(Saved entries)
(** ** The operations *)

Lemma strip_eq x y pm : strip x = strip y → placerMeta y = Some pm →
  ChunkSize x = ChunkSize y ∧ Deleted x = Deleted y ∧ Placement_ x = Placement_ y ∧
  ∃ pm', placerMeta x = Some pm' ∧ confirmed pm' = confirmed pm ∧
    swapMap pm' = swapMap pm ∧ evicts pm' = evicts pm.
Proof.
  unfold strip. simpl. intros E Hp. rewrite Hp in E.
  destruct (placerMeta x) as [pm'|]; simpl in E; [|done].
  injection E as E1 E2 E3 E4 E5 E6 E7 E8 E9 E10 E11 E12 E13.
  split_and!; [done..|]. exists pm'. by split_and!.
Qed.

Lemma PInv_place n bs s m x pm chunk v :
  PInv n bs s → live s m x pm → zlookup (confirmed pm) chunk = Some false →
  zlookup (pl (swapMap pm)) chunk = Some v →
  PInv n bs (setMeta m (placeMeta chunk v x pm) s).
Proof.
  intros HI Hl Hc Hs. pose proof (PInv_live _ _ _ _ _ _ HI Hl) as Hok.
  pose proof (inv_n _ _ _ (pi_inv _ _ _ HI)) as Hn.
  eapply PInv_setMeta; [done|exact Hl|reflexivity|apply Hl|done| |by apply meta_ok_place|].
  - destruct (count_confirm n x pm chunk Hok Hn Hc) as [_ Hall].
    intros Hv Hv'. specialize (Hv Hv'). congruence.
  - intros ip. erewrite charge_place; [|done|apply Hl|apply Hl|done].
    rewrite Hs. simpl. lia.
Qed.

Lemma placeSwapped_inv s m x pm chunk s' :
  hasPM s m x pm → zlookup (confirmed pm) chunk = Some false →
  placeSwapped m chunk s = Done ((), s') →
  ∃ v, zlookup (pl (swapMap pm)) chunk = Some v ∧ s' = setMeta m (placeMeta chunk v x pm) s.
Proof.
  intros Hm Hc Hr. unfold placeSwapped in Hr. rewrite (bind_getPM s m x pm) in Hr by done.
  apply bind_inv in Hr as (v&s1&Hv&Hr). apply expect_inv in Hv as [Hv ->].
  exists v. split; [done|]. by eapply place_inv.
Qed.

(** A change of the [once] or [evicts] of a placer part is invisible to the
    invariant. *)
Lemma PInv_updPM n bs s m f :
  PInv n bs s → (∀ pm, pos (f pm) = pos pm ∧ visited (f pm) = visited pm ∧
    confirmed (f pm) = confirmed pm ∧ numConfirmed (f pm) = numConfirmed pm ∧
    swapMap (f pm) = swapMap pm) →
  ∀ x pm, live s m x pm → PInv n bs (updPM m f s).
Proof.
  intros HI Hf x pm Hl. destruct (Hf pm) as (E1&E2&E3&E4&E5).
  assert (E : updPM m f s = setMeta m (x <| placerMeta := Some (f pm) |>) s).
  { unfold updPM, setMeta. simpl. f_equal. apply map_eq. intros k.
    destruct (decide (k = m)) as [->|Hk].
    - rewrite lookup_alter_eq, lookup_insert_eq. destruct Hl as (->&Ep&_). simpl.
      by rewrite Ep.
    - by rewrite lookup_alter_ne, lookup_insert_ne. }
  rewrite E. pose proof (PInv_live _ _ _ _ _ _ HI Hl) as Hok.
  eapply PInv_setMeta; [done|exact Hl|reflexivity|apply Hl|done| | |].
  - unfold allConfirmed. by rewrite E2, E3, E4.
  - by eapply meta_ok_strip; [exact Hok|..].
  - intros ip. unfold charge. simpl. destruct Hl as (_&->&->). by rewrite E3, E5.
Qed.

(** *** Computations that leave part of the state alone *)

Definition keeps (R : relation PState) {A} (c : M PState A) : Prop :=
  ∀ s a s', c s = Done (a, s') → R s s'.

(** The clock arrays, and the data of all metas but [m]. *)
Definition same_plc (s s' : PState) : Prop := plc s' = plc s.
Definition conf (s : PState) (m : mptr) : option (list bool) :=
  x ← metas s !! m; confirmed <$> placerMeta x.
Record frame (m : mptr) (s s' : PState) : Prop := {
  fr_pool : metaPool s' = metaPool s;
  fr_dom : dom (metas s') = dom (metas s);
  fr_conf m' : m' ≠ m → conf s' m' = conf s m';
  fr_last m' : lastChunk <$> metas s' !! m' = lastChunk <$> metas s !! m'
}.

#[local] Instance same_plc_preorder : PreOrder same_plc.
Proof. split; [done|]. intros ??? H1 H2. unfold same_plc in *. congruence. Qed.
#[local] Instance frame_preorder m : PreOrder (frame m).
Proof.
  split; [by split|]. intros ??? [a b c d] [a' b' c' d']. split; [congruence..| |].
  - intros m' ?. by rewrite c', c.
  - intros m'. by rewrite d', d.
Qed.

==

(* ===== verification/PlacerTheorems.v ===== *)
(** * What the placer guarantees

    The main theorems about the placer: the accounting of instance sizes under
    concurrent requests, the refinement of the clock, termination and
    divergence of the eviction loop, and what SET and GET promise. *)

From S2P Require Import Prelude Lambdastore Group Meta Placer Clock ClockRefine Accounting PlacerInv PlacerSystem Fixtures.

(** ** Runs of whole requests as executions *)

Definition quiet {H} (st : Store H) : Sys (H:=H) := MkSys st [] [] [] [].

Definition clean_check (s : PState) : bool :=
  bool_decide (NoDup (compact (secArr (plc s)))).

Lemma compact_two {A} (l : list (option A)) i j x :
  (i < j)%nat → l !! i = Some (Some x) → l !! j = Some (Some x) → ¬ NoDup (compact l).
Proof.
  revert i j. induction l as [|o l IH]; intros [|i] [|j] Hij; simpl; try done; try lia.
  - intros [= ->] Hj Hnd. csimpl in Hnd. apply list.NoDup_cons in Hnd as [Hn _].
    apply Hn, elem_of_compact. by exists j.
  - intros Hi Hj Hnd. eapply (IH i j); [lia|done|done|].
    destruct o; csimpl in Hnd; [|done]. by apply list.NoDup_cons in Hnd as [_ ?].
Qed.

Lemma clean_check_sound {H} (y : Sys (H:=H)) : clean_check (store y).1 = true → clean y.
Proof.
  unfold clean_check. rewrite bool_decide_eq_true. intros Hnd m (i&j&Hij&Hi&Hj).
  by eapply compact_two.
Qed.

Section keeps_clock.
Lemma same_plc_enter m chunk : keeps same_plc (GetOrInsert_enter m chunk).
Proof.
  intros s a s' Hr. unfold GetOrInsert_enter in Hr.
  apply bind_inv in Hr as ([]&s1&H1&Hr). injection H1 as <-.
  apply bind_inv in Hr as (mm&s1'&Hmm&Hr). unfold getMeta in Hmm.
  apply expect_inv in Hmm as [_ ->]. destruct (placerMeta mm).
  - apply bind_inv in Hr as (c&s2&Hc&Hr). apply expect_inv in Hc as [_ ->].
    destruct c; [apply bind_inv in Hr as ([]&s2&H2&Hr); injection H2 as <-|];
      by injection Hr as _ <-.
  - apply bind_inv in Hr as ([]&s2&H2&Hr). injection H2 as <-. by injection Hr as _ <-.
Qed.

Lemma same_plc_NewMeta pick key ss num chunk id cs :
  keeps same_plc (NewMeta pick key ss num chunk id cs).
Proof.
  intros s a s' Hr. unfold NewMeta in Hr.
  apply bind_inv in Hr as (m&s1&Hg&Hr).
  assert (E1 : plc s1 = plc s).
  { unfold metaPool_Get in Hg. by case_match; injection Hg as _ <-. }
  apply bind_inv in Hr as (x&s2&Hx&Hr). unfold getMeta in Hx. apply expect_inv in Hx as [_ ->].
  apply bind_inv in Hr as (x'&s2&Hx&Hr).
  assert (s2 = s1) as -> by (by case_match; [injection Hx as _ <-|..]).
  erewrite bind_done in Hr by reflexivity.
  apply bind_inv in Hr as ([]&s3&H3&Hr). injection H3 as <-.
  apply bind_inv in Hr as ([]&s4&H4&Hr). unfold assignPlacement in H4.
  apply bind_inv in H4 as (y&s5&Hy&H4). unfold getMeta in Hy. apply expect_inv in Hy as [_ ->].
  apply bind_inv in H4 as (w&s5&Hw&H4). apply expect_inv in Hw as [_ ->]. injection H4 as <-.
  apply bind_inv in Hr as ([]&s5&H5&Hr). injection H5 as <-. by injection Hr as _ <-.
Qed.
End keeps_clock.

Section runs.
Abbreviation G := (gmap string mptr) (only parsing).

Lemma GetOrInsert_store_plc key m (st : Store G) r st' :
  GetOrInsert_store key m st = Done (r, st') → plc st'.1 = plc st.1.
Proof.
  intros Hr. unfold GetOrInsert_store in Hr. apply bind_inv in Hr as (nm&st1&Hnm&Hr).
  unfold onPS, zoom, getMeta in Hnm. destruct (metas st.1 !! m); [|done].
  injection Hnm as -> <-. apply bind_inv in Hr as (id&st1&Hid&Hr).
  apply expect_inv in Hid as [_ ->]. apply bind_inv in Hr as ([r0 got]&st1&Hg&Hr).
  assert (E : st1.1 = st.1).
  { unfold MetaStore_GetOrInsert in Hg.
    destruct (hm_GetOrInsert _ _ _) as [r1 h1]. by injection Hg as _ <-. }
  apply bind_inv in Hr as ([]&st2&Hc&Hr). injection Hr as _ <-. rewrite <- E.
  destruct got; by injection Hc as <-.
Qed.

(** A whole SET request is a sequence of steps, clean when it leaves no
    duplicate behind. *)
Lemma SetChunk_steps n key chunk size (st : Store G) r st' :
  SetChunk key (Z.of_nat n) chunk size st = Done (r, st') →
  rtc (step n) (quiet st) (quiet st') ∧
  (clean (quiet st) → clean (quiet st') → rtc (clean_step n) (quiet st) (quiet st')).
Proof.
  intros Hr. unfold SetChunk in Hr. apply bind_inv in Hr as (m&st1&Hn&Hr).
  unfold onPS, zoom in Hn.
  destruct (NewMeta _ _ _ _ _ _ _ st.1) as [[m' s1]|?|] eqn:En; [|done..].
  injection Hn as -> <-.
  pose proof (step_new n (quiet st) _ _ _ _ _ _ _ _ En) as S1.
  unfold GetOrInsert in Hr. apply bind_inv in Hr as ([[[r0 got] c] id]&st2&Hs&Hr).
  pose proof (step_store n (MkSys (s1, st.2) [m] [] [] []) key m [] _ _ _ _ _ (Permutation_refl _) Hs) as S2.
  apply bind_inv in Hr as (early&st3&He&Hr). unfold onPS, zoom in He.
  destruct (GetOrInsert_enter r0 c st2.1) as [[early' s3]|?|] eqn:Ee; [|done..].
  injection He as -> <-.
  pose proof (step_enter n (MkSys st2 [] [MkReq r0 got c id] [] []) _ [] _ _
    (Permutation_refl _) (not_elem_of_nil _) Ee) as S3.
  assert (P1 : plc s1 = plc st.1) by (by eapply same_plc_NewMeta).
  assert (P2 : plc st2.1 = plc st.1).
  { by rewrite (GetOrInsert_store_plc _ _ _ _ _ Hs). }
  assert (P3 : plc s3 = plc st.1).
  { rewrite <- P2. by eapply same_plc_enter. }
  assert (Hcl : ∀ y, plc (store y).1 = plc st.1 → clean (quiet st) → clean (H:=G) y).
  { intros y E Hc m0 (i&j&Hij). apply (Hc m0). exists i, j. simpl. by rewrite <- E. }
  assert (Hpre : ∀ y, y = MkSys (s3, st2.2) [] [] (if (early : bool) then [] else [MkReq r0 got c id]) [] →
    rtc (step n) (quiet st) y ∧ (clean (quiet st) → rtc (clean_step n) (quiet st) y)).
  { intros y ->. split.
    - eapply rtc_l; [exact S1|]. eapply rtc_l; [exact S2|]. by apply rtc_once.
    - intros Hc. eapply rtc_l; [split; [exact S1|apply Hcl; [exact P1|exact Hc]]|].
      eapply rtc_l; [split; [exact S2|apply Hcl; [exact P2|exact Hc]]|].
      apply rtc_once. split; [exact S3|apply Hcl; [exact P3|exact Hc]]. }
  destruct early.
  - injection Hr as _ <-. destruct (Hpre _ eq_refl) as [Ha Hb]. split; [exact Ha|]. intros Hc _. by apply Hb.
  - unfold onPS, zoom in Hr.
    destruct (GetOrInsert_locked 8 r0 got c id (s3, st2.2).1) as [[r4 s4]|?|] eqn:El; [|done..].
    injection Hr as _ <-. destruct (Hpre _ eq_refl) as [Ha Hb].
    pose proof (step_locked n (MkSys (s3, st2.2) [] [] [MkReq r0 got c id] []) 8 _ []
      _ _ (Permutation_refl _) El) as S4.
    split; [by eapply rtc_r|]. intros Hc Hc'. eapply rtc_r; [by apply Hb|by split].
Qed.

* * *

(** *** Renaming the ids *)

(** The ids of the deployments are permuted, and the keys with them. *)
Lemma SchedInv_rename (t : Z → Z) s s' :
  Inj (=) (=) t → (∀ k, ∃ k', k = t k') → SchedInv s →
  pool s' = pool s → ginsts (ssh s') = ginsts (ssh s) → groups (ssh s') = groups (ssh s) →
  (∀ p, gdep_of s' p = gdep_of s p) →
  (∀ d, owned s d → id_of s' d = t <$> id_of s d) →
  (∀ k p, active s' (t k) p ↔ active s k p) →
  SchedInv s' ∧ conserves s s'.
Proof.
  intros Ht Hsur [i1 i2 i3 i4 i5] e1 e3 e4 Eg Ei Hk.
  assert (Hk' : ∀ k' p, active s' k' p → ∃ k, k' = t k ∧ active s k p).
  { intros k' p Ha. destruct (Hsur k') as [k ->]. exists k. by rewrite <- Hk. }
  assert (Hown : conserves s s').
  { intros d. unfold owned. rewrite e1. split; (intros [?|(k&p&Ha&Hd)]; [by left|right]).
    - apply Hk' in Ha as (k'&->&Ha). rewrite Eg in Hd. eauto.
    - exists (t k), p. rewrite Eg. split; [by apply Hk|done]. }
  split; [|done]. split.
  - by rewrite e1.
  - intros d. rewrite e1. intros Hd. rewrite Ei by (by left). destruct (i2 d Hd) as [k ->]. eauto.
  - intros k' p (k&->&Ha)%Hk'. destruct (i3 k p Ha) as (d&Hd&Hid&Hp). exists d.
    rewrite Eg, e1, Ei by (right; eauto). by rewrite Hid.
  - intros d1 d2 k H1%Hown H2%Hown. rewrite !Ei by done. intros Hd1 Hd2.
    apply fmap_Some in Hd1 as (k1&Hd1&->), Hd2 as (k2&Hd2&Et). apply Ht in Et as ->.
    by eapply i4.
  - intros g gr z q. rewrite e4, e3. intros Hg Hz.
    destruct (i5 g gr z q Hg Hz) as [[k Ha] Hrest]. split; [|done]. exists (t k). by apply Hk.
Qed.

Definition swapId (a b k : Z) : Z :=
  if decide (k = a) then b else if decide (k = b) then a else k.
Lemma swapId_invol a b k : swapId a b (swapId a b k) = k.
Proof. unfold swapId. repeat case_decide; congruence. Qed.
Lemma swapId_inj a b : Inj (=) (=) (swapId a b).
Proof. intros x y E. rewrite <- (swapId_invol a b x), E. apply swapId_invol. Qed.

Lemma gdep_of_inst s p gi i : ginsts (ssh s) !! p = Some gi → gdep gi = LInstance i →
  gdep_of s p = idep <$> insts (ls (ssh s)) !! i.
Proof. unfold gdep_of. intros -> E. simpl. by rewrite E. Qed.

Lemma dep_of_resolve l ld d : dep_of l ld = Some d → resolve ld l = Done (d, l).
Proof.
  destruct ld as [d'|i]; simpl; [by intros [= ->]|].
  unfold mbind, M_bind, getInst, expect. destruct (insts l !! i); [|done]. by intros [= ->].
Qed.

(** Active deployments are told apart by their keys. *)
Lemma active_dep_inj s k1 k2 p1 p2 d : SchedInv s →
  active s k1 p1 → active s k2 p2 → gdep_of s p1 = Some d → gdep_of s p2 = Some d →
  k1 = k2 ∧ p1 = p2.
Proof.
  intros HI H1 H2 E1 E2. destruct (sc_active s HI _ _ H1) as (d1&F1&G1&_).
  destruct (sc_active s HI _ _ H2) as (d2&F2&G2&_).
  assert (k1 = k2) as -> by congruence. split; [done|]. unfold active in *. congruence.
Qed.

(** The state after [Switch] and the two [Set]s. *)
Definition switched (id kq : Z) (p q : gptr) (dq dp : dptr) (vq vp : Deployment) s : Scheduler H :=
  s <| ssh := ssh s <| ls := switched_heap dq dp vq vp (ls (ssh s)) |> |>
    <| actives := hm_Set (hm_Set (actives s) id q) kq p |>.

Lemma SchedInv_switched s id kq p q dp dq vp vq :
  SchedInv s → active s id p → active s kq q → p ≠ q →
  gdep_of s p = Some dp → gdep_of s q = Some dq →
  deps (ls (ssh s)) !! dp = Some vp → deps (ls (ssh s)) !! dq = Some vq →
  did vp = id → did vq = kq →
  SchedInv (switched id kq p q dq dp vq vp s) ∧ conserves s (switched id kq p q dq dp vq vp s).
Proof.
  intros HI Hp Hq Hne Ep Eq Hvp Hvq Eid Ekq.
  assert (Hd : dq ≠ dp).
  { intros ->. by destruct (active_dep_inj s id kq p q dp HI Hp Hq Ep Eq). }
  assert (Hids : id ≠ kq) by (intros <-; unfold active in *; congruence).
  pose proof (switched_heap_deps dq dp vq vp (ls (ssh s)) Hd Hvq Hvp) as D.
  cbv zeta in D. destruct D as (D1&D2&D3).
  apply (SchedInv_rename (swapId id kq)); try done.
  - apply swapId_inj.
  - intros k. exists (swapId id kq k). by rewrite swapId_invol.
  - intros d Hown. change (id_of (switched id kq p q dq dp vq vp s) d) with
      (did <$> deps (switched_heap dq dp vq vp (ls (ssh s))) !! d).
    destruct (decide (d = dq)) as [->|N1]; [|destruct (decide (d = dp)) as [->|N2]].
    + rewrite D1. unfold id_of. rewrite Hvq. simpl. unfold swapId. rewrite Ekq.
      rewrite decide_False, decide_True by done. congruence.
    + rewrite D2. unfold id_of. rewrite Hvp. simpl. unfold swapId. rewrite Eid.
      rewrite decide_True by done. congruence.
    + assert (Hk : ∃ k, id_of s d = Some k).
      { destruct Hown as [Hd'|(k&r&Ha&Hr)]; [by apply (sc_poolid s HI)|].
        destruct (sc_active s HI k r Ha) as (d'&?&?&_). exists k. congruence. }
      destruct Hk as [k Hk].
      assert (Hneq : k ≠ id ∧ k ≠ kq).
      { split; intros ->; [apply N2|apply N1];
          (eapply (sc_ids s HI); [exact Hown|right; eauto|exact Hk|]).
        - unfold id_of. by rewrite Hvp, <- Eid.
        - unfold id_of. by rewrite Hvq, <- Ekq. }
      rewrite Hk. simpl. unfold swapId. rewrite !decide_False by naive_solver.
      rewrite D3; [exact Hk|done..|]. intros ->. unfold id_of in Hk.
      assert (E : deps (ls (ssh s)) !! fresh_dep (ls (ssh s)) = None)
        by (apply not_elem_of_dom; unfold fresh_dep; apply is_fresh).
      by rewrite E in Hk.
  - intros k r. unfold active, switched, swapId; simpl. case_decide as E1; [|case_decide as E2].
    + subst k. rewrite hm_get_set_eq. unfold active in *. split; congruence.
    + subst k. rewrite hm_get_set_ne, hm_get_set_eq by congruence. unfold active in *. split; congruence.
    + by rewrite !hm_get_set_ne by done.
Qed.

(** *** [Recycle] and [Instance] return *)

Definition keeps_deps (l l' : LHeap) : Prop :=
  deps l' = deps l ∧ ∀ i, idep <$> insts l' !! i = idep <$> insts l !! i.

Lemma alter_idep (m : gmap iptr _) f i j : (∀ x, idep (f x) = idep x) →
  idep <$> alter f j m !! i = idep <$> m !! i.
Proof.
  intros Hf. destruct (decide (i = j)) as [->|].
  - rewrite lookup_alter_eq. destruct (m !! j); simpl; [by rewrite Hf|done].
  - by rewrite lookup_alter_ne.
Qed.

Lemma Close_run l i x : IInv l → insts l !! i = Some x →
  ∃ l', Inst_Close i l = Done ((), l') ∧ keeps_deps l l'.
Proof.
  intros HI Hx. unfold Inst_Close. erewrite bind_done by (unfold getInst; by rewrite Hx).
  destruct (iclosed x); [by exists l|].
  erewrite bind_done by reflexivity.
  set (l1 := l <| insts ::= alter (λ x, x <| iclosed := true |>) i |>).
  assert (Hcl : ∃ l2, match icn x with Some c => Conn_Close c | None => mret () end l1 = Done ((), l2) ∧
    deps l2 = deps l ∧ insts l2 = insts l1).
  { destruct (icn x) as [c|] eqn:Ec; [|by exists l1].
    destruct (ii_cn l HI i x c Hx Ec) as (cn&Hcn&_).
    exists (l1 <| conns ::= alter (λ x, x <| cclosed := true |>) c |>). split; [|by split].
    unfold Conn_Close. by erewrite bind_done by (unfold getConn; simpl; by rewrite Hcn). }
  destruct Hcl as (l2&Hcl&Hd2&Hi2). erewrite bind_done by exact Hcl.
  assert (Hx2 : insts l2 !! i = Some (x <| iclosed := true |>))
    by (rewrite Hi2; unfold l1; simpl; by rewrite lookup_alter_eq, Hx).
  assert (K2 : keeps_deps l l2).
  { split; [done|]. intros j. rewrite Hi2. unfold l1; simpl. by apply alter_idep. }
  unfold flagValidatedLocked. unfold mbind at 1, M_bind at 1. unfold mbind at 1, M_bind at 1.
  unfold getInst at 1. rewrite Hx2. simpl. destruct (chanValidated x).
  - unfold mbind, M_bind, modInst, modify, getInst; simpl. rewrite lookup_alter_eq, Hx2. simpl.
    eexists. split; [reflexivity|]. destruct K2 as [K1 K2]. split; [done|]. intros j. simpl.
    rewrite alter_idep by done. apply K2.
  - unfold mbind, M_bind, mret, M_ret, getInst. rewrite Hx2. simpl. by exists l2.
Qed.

EXERCISE BRIEF ::
Copy out only the lines above from the one with "split; [|done]. split." to the one with "rewrite Eg, e1, Ei", inclusive, exactly as they stand.

EXERCISE RESPONSE ::
  split; [|done]. split.
  - by rewrite e1.
  - intros d. rewrite e1. intros Hd. rewrite Ei by (by left). destruct (i2 d Hd) as [k ->]. eauto.
  - intros k' p (k&->&Ha)%Hk'. destruct (i3 k p Ha) as (d&Hd&Hid&Hp). exists d.
    rewrite Eg, e1, Ei by (right; eauto). by rewrite Hid.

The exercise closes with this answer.